Definition handleStatus (st : State) : Status :=
  {| status_baud := currentBaud st; status_messages := messageCount st;
     status_errors := errorCount st; status_uniqueIds := uniqueIdCount st |}.

(** The records [handleIds()] lists: identifier, count and the 8 bytes
    of last data, for [i] from 0 to [uniqueIdCount - 1]. *)
Definition handleIds (st : State) : list (Z * Z * list byte) :=
  map (fun i => (seenIds st !!! Z.to_nat i, idCounts st !!! Z.to_nat i,
                 lastData st !!! Z.to_nat i))
      (seqZ 0 (uniqueIdCount st)).

(** The request, if any, that [server.handleClient()] serves in one
    iteration, by the routes registered in [setup()]. *)
Inductive Request :=
  | NoRequest
  | GetRoot
  | GetStatus
  | GetIds
  | GetLog
  | GetBaud (arg : option Z)
  | GetMark (arg : option (list byte))
  | GetScan (bus : can_baud_t -> RateTrial)
  | GetClear
  | GetCSV.

Inductive Reply :=
  | NoReply
  | ReplyPage
  | ReplyOK
  | ReplyStatus (s : Status)
  | ReplyIds (ids : list (Z * Z * list byte))
  | ReplyLog (es : list LogEntry)
  | ReplyScan (lines : list ScanResult)
  | ReplyCSV (es : list LogEntry).

(** [server.handleClient()], with the clock [now] for the handlers that
    read it. *)
Definition handleClient (now : Z) (r : Request) (st : State) : Reply * State :=
  match r with
  | NoRequest => (NoReply, st)
  | GetRoot => (ReplyPage, st)
  | GetStatus => (ReplyStatus (handleStatus st), st)
  | GetIds => (ReplyIds (handleIds st), st)
  | GetLog => (ReplyLog (fst (handleLog st)), snd (handleLog st))
  | GetBaud arg => (ReplyOK, handleBaud arg st)
  | GetMark arg => (ReplyOK, handleMark now arg st)
  | GetScan bus =>
      (ReplyScan (report (fst (handleScan bus st))), snd (handleScan bus st))
  | GetClear => (ReplyOK, handleClear now st)
  | GetCSV => (ReplyCSV (fst (handleCSV st)), snd (handleCSV st))
  end.

(** One iteration of [loop()]: the request served, then the receive
    attempt, each with its own reading of the clock. *)
Record Tick := {
  tick_request : Request;
  tick_request_now : Z;
  tick_poll : Poll;
  tick_poll_now : Z
}.

Definition loop (t : Tick) (st : State) : State :=
  receive (tick_poll_now t) (tick_poll t)
    (snd (handleClient (tick_request_now t) (tick_request t) st)).

Definition run (ts : list Tick) (st : State) : State :=
  fold_left (fun s t => loop t s) ts st.

End Wifi.

(** * Invariants and abstract views *)

(** ** The event log

    [LogRep h st]: [h] lists, oldest first, the entries written since the
    last reset; the buffer holds the last 500 of them, the entry number
    [j] in slot [j mod 500]. *)
Definition LogRep (h : list Wifi.LogEntry) (st : Wifi.State) : Prop :=
  length (Wifi.logBuffer st) = 500%nat ∧
  Wifi.logHead st = Z.of_nat (length h) mod 500 ∧
  Wifi.logCount st = Z.min (Z.of_nat (length h)) 500 ∧
  ∀ j : nat, (length h ≤ j + 500)%nat → (j < length h)%nat →
    Wifi.logBuffer st !! Z.to_nat (Z.of_nat j mod 500) = h !! j.

(** What the code maintains about the log's globals: the array has its
    500 slots, [logHead] is a slot, and while the log is not full the
    head is the count. *)
Definition log_wf (st : Wifi.State) : Prop :=
  length (Wifi.logBuffer st) = 500%nat ∧
  0 ≤ Wifi.logHead st < 500 ∧
  0 ≤ Wifi.logCount st ≤ 500 ∧
  (Wifi.logCount st < 500 → Wifi.logHead st = Wifi.logCount st).

(** ** The identifier tables

    The three tables of the programs (the live one of each program and
    the private one of a scan trial) are the same pair of arrays with a
    fill count, updated by the same statements. [record_core cap id]
    is that update on [(seen, counts, n)] for a table of [cap] slots. *)
Definition record_core (cap id : Z) (tab : list Z * list Z * Z)
  : list Z * list Z * Z :=
  let '(seen, counts, n) := tab in
  match find_id seen id 0 (Z.to_nat n) with
  | Some i => (seen, <[Z.to_nat i := u32 (counts !!! Z.to_nat i + 1)]> counts, n)
  | None =>
      if n <? cap
      then (<[Z.to_nat n := id]> seen, <[Z.to_nat n := 1]> counts, n + 1)
      else tab
  end.

(** The table of each program, as such a triple. *)
Definition wifi_table (st : Wifi.State) : list Z * list Z * Z :=
  (Wifi.seenIds st, Wifi.idCounts st, Wifi.uniqueIdCount st).

Definition serial_table (st : Serial.State) : list Z * list Z * Z :=
  (Serial.seenIds st, Serial.idCounts st, Serial.uniqueIdCount st).

(** The number of calls in [calls] made with the identifier [id]. *)
Definition occurrences (id : Z) (calls : list Z) : nat :=
  length (filter (λ x, x = id) calls).

(** [table_inv cap calls tab]: what holds of a table after the calls
    [calls] since its last reset. *)
Definition table_inv (cap : Z) (calls : list Z) (tab : list Z * list Z * Z)
  : Prop :=
  let '(seen, counts, n) := tab in
  0 ≤ n ≤ cap ∧
  length seen = Z.to_nat cap ∧
  length counts = Z.to_nat cap ∧
  NoDup (take (Z.to_nat n) seen) ∧
  (∀ (i : nat) id, (i < Z.to_nat n)%nat → seen !! i = Some id →
     id ∈ calls ∧
     counts !! i = Some (u32 (Z.of_nat (occurrences id calls)))) ∧
  (n < cap → ∀ id, id ∈ calls → id ∈ take (Z.to_nat n) seen).

(** What C1 says of the held records, with the count as the code keeps
    it: in an [unsigned long]. *)
Definition held_counts (calls seen counts : list Z) (n : Z) : Prop :=
  0 ≤ n ≤ MAX_UNIQUE_IDS ∧
  NoDup (take (Z.to_nat n) seen) ∧
  (∀ i : nat, Z.of_nat i < n →
     counts !!! i = u32 (Z.of_nat (occurrences (seen !!! i) calls))) ∧
  (Z.of_nat (length calls) ≤ UINT32_MAX →
   ∀ i : nat, Z.of_nat i < n →
     counts !!! i = Z.of_nat (occurrences (seen !!! i) calls)).

(** ** Scores

    The scores of a scan are zero, positive or plus infinity, never NaN
    and never negative. On such values the comparison [<] of binary32 is
    the lexicographic order of [(class, exponent, mantissa)]. *)
Definition f32_nonneg (x : spec_float) : Prop :=
  match x with
  | S754_zero _ => True
  | S754_infinity s => s = false
  | S754_nan => False
  | S754_finite s _ _ => s = false
  end.

Definition f32_rank (x : spec_float) : Z * Z * Z :=
  match x with
  | S754_zero _ => (0, 0, 0)
  | S754_finite _ m e => (1, e, Zpos m)
  | S754_infinity _ => (2, 0, 0)
  | S754_nan => (3, 0, 0)
  end.

Definition lex_lt (a b : Z * Z * Z) : Prop :=
  let '(c1, e1, m1) := a in
  let '(c2, e2, m2) := b in
  c1 < c2 ∨ (c1 = c2 ∧ (e1 < e2 ∨ (e1 = e2 ∧ m1 < m2))).

(** The counts a trial can leave: at most 64 identifiers. *)
Definition trial_range (t : Trial) : Prop :=
  0 ≤ scanUniqueIds t ≤ SCAN_IDS ∧ 0 ≤ scanMsgCount t ≤ UINT32_MAX.

(** The number of failed reads among the polls of a window. *)
Definition is_error (p : Poll) : bool :=
  match p with PollError => true | _ => false end.

Definition error_count (ps : list Poll) : nat :=
  length (filter (λ p, is_error p = true) ps).

(** [repeatRate] as the specification words it: the quotient of the
    counts, and zero when no identifier was seen. *)
Definition repeatRate_spec (t : Trial) : spec_float :=
  if scanUniqueIds t =? 0 then f32_of_Z 0
  else f32_div (f32_of_Z (scanMsgCount t)) (f32_of_Z (scanUniqueIds t)).

(** The score of a candidate: none when [initCAN] failed, the score of
    the table left by the trial otherwise. *)
Definition cand_score (run : list Poll → Trial) (w : RateTrial)
  : option spec_float :=
  if init_ok w
  then Some (score (scanMsgCount (run (polls w))) (scanUniqueIds (run (polls w))))
  else None.

(** [best_of scores best]: what the selection promises of the index
    [best] it returns for the scores of the candidates, in their order.
    Either [best = -1] and no candidate scored above zero, or [best] is a
    candidate that scored above zero, above every earlier candidate, and
    that no later candidate scored above. *)
Definition best_of (scores : list (option spec_float)) (best : Z) : Prop :=
  (best = -1 ∧
   ∀ (j : nat) s, scores !! j = Some (Some s) → f32_gt s (f32_of_Z 0) = false)
  ∨
  (0 ≤ best ∧
   ∃ sb, scores !! Z.to_nat best = Some (Some sb) ∧
     f32_gt sb (f32_of_Z 0) = true ∧
     ∀ (j : nat) s, scores !! j = Some (Some s) →
       (Z.of_nat j < best → f32_gt sb s = true) ∧
       (best < Z.of_nat j → f32_gt s sb = false)).

(** The loop invariant of the selection: [best_of] for the candidates
    seen so far, with [bs] the value of [bestScore]. *)
Definition best_inv (prev : list (option spec_float)) (best : Z)
    (bs : spec_float) : Prop :=
  f32_nonneg bs ∧
  (∀ (j : nat) s, prev !! j = Some (Some s) → f32_nonneg s) ∧
  ((best = -1 ∧ bs = f32_of_Z 0 ∧
    ∀ (j : nat) s, prev !! j = Some (Some s) → f32_gt s (f32_of_Z 0) = false)
   ∨
   (0 ≤ best ∧ prev !! Z.to_nat best = Some (Some bs) ∧
    f32_gt bs (f32_of_Z 0) = true ∧
    ∀ (j : nat) s, prev !! j = Some (Some s) →
      (Z.of_nat j < best → f32_gt bs s = true) ∧
      (best < Z.of_nat j → f32_gt s bs = false))).

(** ** Views used to state the further properties *)

(** The identifier a frame is tracked and logged under. *)
Definition canId_of (rxId : Z) : Z := Z.land rxId 0x1FFFFFFF.

(** The identifiers of the frames among the polls, in order. *)
Fixpoint frame_ids (ps : list Poll) : list Z :=
  match ps with
  | [] => []
  | PollFrame rxId _ _ :: ps' => canId_of rxId :: frame_ids ps'
  | _ :: ps' => frame_ids ps'
  end.

(** The distinct identifiers of a run of calls, in the order in which
    each is first met. *)
Fixpoint first_seen_from (acc calls : list Z) : list Z :=
  match calls with
  | [] => acc
  | id :: calls' =>
      first_seen_from (if decide (id ∈ acc) then acc else acc ++ [id]) calls'
  end.

Definition first_seen (calls : list Z) : list Z := first_seen_from [] calls.

(** The private table of a trial, as a triple. *)
Definition trial_table (t : Trial) : list Z * list Z * Z :=
  (scanIds t, scanIdCounts t, scanUniqueIds t).

(** A frame as the controller delivers it: an 8-byte buffer, of which
    [len <= 8] bytes are the payload, and a 32-bit [rxId]. *)
Definition poll_wf (p : Poll) : Prop :=
  match p with
  | PollFrame rxId len payload =>
      0 ≤ rxId ≤ UINT32_MAX ∧ 0 ≤ len ≤ 8 ∧ length payload = 8%nat
  | _ => True
  end.

(** The shape the WiFi program keeps of its globals. *)
Definition entry_wf (e : Wifi.LogEntry) : Prop :=
  length (Wifi.data e) = 8%nat ∧ length (Wifi.markText e) = 40%nat.

Definition wifi_wf (st : Wifi.State) : Prop :=
  log_wf st ∧
  Forall entry_wf (Wifi.logBuffer st) ∧
  0 ≤ Wifi.nextSeq st ≤ UINT32_MAX ∧
  0 ≤ Wifi.messageCount st ≤ UINT32_MAX ∧
  0 ≤ Wifi.uniqueIdCount st ≤ MAX_UNIQUE_IDS ∧
  length (Wifi.seenIds st) = 256%nat ∧
  length (Wifi.idCounts st) = 256%nat ∧
  length (Wifi.lastData st) = 256%nat ∧
  Forall (λ row, length row = 8%nat) (Wifi.lastData st).

(** [LogSeq h st]: the history [h] of [LogRep] carries consecutive
    sequence numbers, the newest one the number before [nextSeq]. *)
Definition LogSeq (h : list Wifi.LogEntry) (st : Wifi.State) : Prop :=
  ∀ (j : nat) e, h !! j = Some e →
    Wifi.seq e = u32 (Wifi.nextSeq st - Z.of_nat (length h - j)).

(** Two states with the same event log (buffer, head, count, counter). *)
Definition same_log (st st' : Wifi.State) : Prop :=
  Wifi.logBuffer st' = Wifi.logBuffer st ∧
  Wifi.logHead st' = Wifi.logHead st ∧
  Wifi.logCount st' = Wifi.logCount st ∧
  Wifi.nextSeq st' = Wifi.nextSeq st.

(** What every reachable state of the WiFi program satisfies of its
    log: it represents a history with consecutive sequence numbers. *)
Definition log_inv (st : Wifi.State) : Prop :=
  0 ≤ Wifi.nextSeq st ≤ UINT32_MAX ∧ ∃ h, LogRep h st ∧ LogSeq h st.

(** Identifiers of 29 bits: those held in the table and those logged. *)
Definition ids_29bit (st : Wifi.State) : Prop :=
  (∀ (i : nat) id, Z.of_nat i < Wifi.uniqueIdCount st →
     Wifi.seenIds st !! i = Some id → 0 ≤ id < 2 ^ 29) ∧
  Forall (λ e, 0 ≤ Wifi.id e < 2 ^ 29) (Wifi.logBuffer st).

(** The number of frames among the polls. *)
Definition frame_count (ps : list Poll) : nat := length (frame_ids ps).

(** * Properties *)

(** ** Event log: representation lemmas *)

Lemma LogRep_wf h st : LogRep h st → log_wf st.
Proof.
  intros (Hlen & Hh & Hc & _). unfold log_wf. repeat split; try lia.
Qed.

Lemma LogRep_clear now st :
  length (Wifi.logBuffer st) = 500%nat → LogRep [] (Wifi.handleClear now st).
Proof.
  intros Hlen. unfold LogRep; simpl. repeat split; try done.
  intros j ? ?. lia.
Qed.

Lemma LogRep_init : LogRep [] Wifi.init.
Proof.
  unfold LogRep; simpl. repeat split; try done. intros j ? ?. lia.
Qed.

Lemma LogRep_advance h e st :
  LogRep h st → LogRep (h ++ [e]) (Wifi.advance e st).
Proof.
  intros (Hlen & Hh & Hc & Hslots).
  unfold LogRep, Wifi.advance, Wifi.LOG_BUFFER_SIZE; simpl.
  rewrite length_insert, length_app; simpl.
  repeat split.
  - done.
  - rewrite Hh. lia.
  - rewrite Hc. destruct (Z.ltb_spec (Z.min (Z.of_nat (length h)) 500) 500); lia.
  - intros j Hlo Hhi. rewrite Hh.
    destruct (decide (j = length h)) as [->|Hne].
    + rewrite list_lookup_insert_eq by lia.
      by rewrite lookup_app_r, Nat.sub_diag by lia.
    + rewrite list_lookup_insert_ne by lia.
      rewrite lookup_app_l by lia. apply Hslots; lia.
Qed.

Lemma LogRep_append h a st :
  LogRep h st → LogRep (h ++ [Wifi.written a st]) (Wifi.append a st).
Proof. destruct a; apply LogRep_advance. Qed.

Lemma append_all_cons a apps st :
  Wifi.append_all (a :: apps) st =
  (Wifi.written a st :: fst (Wifi.append_all apps (Wifi.append a st)),
   snd (Wifi.append_all apps (Wifi.append a st))).
Proof.
  unfold Wifi.append_all; simpl.
  by destruct (Wifi.run_log (map Wifi.OpAppend apps) (Wifi.append a st)).
Qed.

Lemma append_all_length apps st :
  length (fst (Wifi.append_all apps st)) = length apps.
Proof.
  revert st; induction apps as [|a apps IH]; intros st; [done|].
  rewrite append_all_cons; simpl. by rewrite IH.
Qed.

********

Write out exactly the lines from the line with "- rewrite Hh. lia." to the close of the listing above, including both of those lines.

  - rewrite Hh. lia.
  - rewrite Hc. destruct (Z.ltb_spec (Z.min (Z.of_nat (length h)) 500) 500); lia.
  - intros j Hlo Hhi. rewrite Hh.
    destruct (decide (j = length h)) as [->|Hne].
    + rewrite list_lookup_insert_eq by lia.
      by rewrite lookup_app_r, Nat.sub_diag by lia.
    + rewrite list_lookup_insert_ne by lia.
      rewrite lookup_app_l by lia. apply Hslots; lia.
Qed.

Lemma LogRep_append h a st :
  LogRep h st → LogRep (h ++ [Wifi.written a st]) (Wifi.append a st).
Proof. destruct a; apply LogRep_advance. Qed.

Lemma append_all_cons a apps st :
  Wifi.append_all (a :: apps) st =
  (Wifi.written a st :: fst (Wifi.append_all apps (Wifi.append a st)),
   snd (Wifi.append_all apps (Wifi.append a st))).
Proof.
  unfold Wifi.append_all; simpl.
  by destruct (Wifi.run_log (map Wifi.OpAppend apps) (Wifi.append a st)).
Qed.

Lemma append_all_length apps st :
  length (fst (Wifi.append_all apps st)) = length apps.
Proof.
  revert st; induction apps as [|a apps IH]; intros st; [done|].
  rewrite append_all_cons; simpl. by rewrite IH.
Qed.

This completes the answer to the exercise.